◆ Instructions for the task
Word for word, restate the lines of the material below from its first line through the one containing "(** * Dispatching: phase2/scheduler.c". Omit the rest.

Segment Open

(** The first two descriptors of the pool become the ends of the list. *)
Lemma make_dummies_ok s D c a b fs :
  is_list (fld s_next D) c (a :: b :: fs) -> NoDup (a :: b :: fs) -> length fs = 20%nat ->
  exists D' f, let s' := set_semd_h a (set_semdFree_h f (set_semds D' s)) in
    make_dummies (set_semdFree_h c (set_semds D (set_semdFree_h NULL s))) = Ret tt s' /\
    asl s' [Entry a 0 []; Entry b MAXINT []] fs.
Proof.
  intros Hl Hnd Hlen. unfold make_dummies.
  destruct Hl as (-> & HaN & n & Ha & -> & HbN & n' & Hb & Hl).
  apply NoDup_cons in Hnd as [Hna Hnd]. pose proof Hnd as Hnd'. apply NoDup_cons in Hnd' as [Hnb Hnf].
  assert (a <> b) by set_solver.
  unfold allocSemd. ksteps.
  assert (is_Some (D !! a)) by (by eapply fld_is_Some).
  assert (is_Some (D !! b)) by (by eapply fld_is_Some).
  rewrite (upd_semd_ok b) by kside. cbn [semds set_semds].
  lazymatch goal with |- context [Ret tt (set_semds ?D1 _)] => exists D1, n' end.
  split; [done|]. split.
  - split; cbn [semds semd_h semdFree_h set_semd_h set_semdFree_h set_semds].
    + split_and!; [done..|]. exists b. split; [fld_simp; eauto 20 with kernel|].
      split_and!; [done..|]. exists NULL. split; [fld_simp; eauto 20 with kernel|done].
    + eapply is_list_ext; [|exact Hl]. intros x Hx.
      assert (a <> x) by set_solver. assert (b <> x) by set_solver. by fld_simp.
    + cbn. by apply NoDup_cons.
    + repeat apply Forall_cons_2; [..|done];
        (split_and!; [|eexists; split; [|apply is_queue_nil]|set_solver];
         cbn; fld_simp; eauto 20 with kernel).
    + cbn. repeat constructor.
    + constructor.
    + eauto.
    + exists b. set_solver.
    + cbn. by rewrite Hlen.
  - apply asl_active_cons. split; [|apply asl_active_cons; split; [|by apply Forall_nil]]; cbn.
    + split; [by left|done].
    + split; [by right|done].
Qed.
(* ===== verification/Scheduler.v ===== *)
(** * Dispatching: phase2/scheduler.c

    [moveStateHelper], [switchContext] and [scheduler]. *)
From S2P Require Export Asl.

Definition moveStateHelper (source_state destination_state : state_ref) : K unit :=
  do v <- get_state source_state s_entryHI;
  do! upd_state destination_state (set_s_entryHI v);
  do v <- get_state source_state s_cause;
  do! upd_state destination_state (set_s_cause v);
  do v <- get_state source_state s_status;
  do! upd_state destination_state (set_s_status v);
  do v <- get_state source_state s_pc;
  do! upd_state destination_state (set_s_pc v);
  for_each regs (fun i =>
    do v <- get_state source_state (fun st => s_reg st !!! i);
    upd_state destination_state (set_reg i v)).

Section scheduler.
Context {m : Machine}.

Definition switchContext (target_process : Z) : K unit :=
  do! modify (set_currentProcess target_process);
  do t <- STCK;
  do! modify (set_start_TOD t);
  do st <- get_pcb target_process p_s;
  LDST st.

Definition scheduler : K unit :=
  do q <- gets readyQueue;
  if negb (emptyProcQ q) then
    do next_process <- removeProcQ TP_readyQueue;
    do! modify (set_currentProcess next_process);
    do! setTIMER PLT_TIME_SLICE;
    do c <- gets currentProcess;
    switchContext c
  else
    do pc <- gets processCount;
    if pc =? 0 then HALT
    else
      do sb <- gets softBlockedCount;
      if 0 <? sb then
        do! setSTATUS (Z.lor (Z.lor ALLOFF IMON) IECON);
        do! setTIMER INF_TIME;
        WAIT
      else PANIC.

End scheduler.
(* ===== verification/HandlerBase.v ===== *)
(** * Building blocks of the handlers

    The state between two entries of the nucleus ([nucleus_inv]), and the pieces that every
    handler is made of: charging time, copying the exception state, resuming and scheduling. *)
From S2P Require Export InvariantOps Syscalls.

(** The current process, if there is one. *)
Definition running (s : kstate) : list Z :=
  if currentProcess s =? NULL then [] else [currentProcess s].

Section nucleus.
Context {m : Machine}.

Record nucleus_inv (s : kstate) (v : view) : Prop := {
  nucleus_kernel : kernel_inv s v (running s);
  nucleus_current : currentProcess s <> NULL -> fld p_semAdd (pcbs s) (currentProcess s) = Some NULL;
  nucleus_count : processCount s = Z.of_nat (length (live v (running s)))
}.

(** One time-of-day reading: its value, and the state after it. *)
Definition tod (s : kstate) : Z :=
  Z.quot (i32 (todlo_at (tod_reads s))) (i32 (timescale (bus s))).
Definition tick (s : kstate) : kstate :=
  set_tod_reads (S (tod_reads s)) (set_bus (set_todlo (todlo_at (tod_reads s)) (bus s)) s).

(** [d] more microseconds on the account of [p]. *)
Definition add_time (d : Z) (r : pcb_t) : pcb_t := set_p_time (i32 (p_time r + i32 d)) r.

Definition charged (s : kstate) : kstate :=
  set_pcbs (alter (add_time (tod s - start_TOD s)) (currentProcess s) (pcbs s))
    (set_curr_TOD (tod s) (tick s)).

(** The saved state of a process. *)
Definition saved_state (s : kstate) (p : Z) : state_t := default zero_state (fld p_s (pcbs s) p).

(** The time of day as of the last reading. *)
Definition last_tod (s : kstate) : Z := Z.quot (i32 (todlo (bus s))) (i32 (timescale (bus s))).

(** The outcome of the scheduler on the queues [v]: the head of the ready queue runs with a full
    time slice; with nobody ready, the machine halts, waits or panics. *)
Definition dispatched (v : view) (e : exit_event) (v' : view) (s' : kstate) : Prop :=
  match v_ready v with
  | p :: l => e = Ldst (saved_state s' p) /\ currentProcess s' = p /\ v' = with_ready l v /\
              cp0_timer s' = u32 PLT_TIME_SLICE /\ start_TOD s' = last_tod s' /\ p <> NULL
  | [] => v' = v /\ currentProcess s' = NULL /\
          e = (if processCount s' =? 0 then Halt else if 0 <? softBlockedCount s' then Wait else Panic) /\
          (e = Wait -> cp0_timer s' = u32 INF_TIME /\ cp0_status s' = Z.lor (Z.lor ALLOFF IMON) IECON)
  end.

(** From [s] to [s'] the saved states, the support structures and the number of processes stay,
    the time of process [x] goes from [t] to [time x t], and the memory words and the
    soft-blocked count become [words] and [soft]. *)
Record data_step (time : Z -> Z -> Z) (words : gmap Z Z) (soft : Z) (s s' : kstate) : Prop := {
  data_pcbs : forall x, fld p_s (pcbs s') x = fld p_s (pcbs s) x /\
                        fld p_time (pcbs s') x = time x <$> fld p_time (pcbs s) x /\
                        fld p_supportStruct (pcbs s') x = fld p_supportStruct (pcbs s) x;
  data_count : processCount s' = processCount s;
  data_supports : supports s' = supports s;
  data_states : states s' = states s;
  data_ints : ints s' = words;
  data_soft : softBlockedCount s' = soft
}.
Definition no_time (x t : Z) : Z := t.
Definition charge_time (c d x t : Z) : Z := if x =? c then i32 (t + i32 d) else t.
Definition same_data (s s' : kstate) : Prop := data_step no_time (ints s) (softBlockedCount s) s s'.

(** From [s] to [s'] the saved state, time and support structure of every pcb outside [X], and every
    support structure outside [U] and processor state in memory but the exception state, stay. *)
Record kept (X U : Z -> Prop) (s s' : kstate) : Prop := {
  kept_pcbs : forall x, ~ X x -> fld p_s (pcbs s') x = fld p_s (pcbs s) x /\
                        fld p_time (pcbs s') x = fld p_time (pcbs s) x /\
                        fld p_supportStruct (pcbs s') x = fld p_supportStruct (pcbs s) x;
  kept_supports : forall a, ~ U a -> supports s' !! a = supports s !! a;
  kept_states : forall a, a <> BIOSDATAPAGE -> states s' !! a = states s !! a
}.
Definition nothing (x : Z) : Prop := False.

(** Only the running process changes, and the support structures [U]. *)
Record steady (U : Z -> Prop) (s s' : kstate) : Prop := {
  steady_kept : kept (eq (currentProcess s)) U s s';
  steady_ints : ints s' = ints s;
  steady_soft : softBlockedCount s' = softBlockedCount s
}.

Context {mok : MachineOk m}.
Implicit Types (s : kstate) (v : view) (p c k : Z) (X U : Z -> Prop).

#[export] Instance kept_preorder X U : PreOrder (kept X U).
Proof.
  split; [done|]. intros s1 s2 s3 [P1 U1 S1] [P2 U2 S2]. split; [|intros a Ha..].
  - intros x Hx. destruct (P1 x Hx) as (<- & <- & <-). auto.
  - by rewrite U2, U1.
  - by rewrite S2, S1.
Qed.

Lemma kept_mono X U (X' U' : Z -> Prop) s s' :
  (forall x, X x -> X' x) -> (forall a, U a -> U' a) -> kept X U s s' -> kept X' U' s s'.
Proof. intros HX HU [P S T]. split; [|intros a Ha; apply S; auto|done]. intros x Hx. apply P. auto. Qed.

Lemma kept_data X time words soft s s' :
  data_step time words soft s s' -> (forall x t, ~ X x -> time x t = t) -> kept X nothing s s'.
Proof.
  intros [P _ S T _ _] Ht. split; [|intros; by rewrite S|intros; by rewrite T]. intros x Hx.
  destruct (P x) as (-> & -> & ->). split_and!; [done| |done].
  destruct (fld p_time (pcbs s) x); cbn; [by rewrite Ht|done].
Qed.

Lemma kept_same X s s' : same_data s s' -> kept X nothing s s'.
Proof. intros H. by eapply kept_data. Qed.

Segment Closed

◆ Reply
(** The first two descriptors of the pool become the ends of the list. *)
Lemma make_dummies_ok s D c a b fs :
  is_list (fld s_next D) c (a :: b :: fs) -> NoDup (a :: b :: fs) -> length fs = 20%nat ->
  exists D' f, let s' := set_semd_h a (set_semdFree_h f (set_semds D' s)) in
    make_dummies (set_semdFree_h c (set_semds D (set_semdFree_h NULL s))) = Ret tt s' /\
    asl s' [Entry a 0 []; Entry b MAXINT []] fs.
Proof.
  intros Hl Hnd Hlen. unfold make_dummies.
  destruct Hl as (-> & HaN & n & Ha & -> & HbN & n' & Hb & Hl).
  apply NoDup_cons in Hnd as [Hna Hnd]. pose proof Hnd as Hnd'. apply NoDup_cons in Hnd' as [Hnb Hnf].
  assert (a <> b) by set_solver.
  unfold allocSemd. ksteps.
  assert (is_Some (D !! a)) by (by eapply fld_is_Some).
  assert (is_Some (D !! b)) by (by eapply fld_is_Some).
  rewrite (upd_semd_ok b) by kside. cbn [semds set_semds].
  lazymatch goal with |- context [Ret tt (set_semds ?D1 _)] => exists D1, n' end.
  split; [done|]. split.
  - split; cbn [semds semd_h semdFree_h set_semd_h set_semdFree_h set_semds].
    + split_and!; [done..|]. exists b. split; [fld_simp; eauto 20 with kernel|].
      split_and!; [done..|]. exists NULL. split; [fld_simp; eauto 20 with kernel|done].
    + eapply is_list_ext; [|exact Hl]. intros x Hx.
      assert (a <> x) by set_solver. assert (b <> x) by set_solver. by fld_simp.
    + cbn. by apply NoDup_cons.
    + repeat apply Forall_cons_2; [..|done];
        (split_and!; [|eexists; split; [|apply is_queue_nil]|set_solver];
         cbn; fld_simp; eauto 20 with kernel).
    + cbn. repeat constructor.
    + constructor.
    + eauto.
    + exists b. set_solver.
    + cbn. by rewrite Hlen.
  - apply asl_active_cons. split; [|apply asl_active_cons; split; [|by apply Forall_nil]]; cbn.
    + split; [by left|done].
    + split; [by right|done].
Qed.
(* ===== verification/Scheduler.v ===== *)
(** * Dispatching: phase2/scheduler.c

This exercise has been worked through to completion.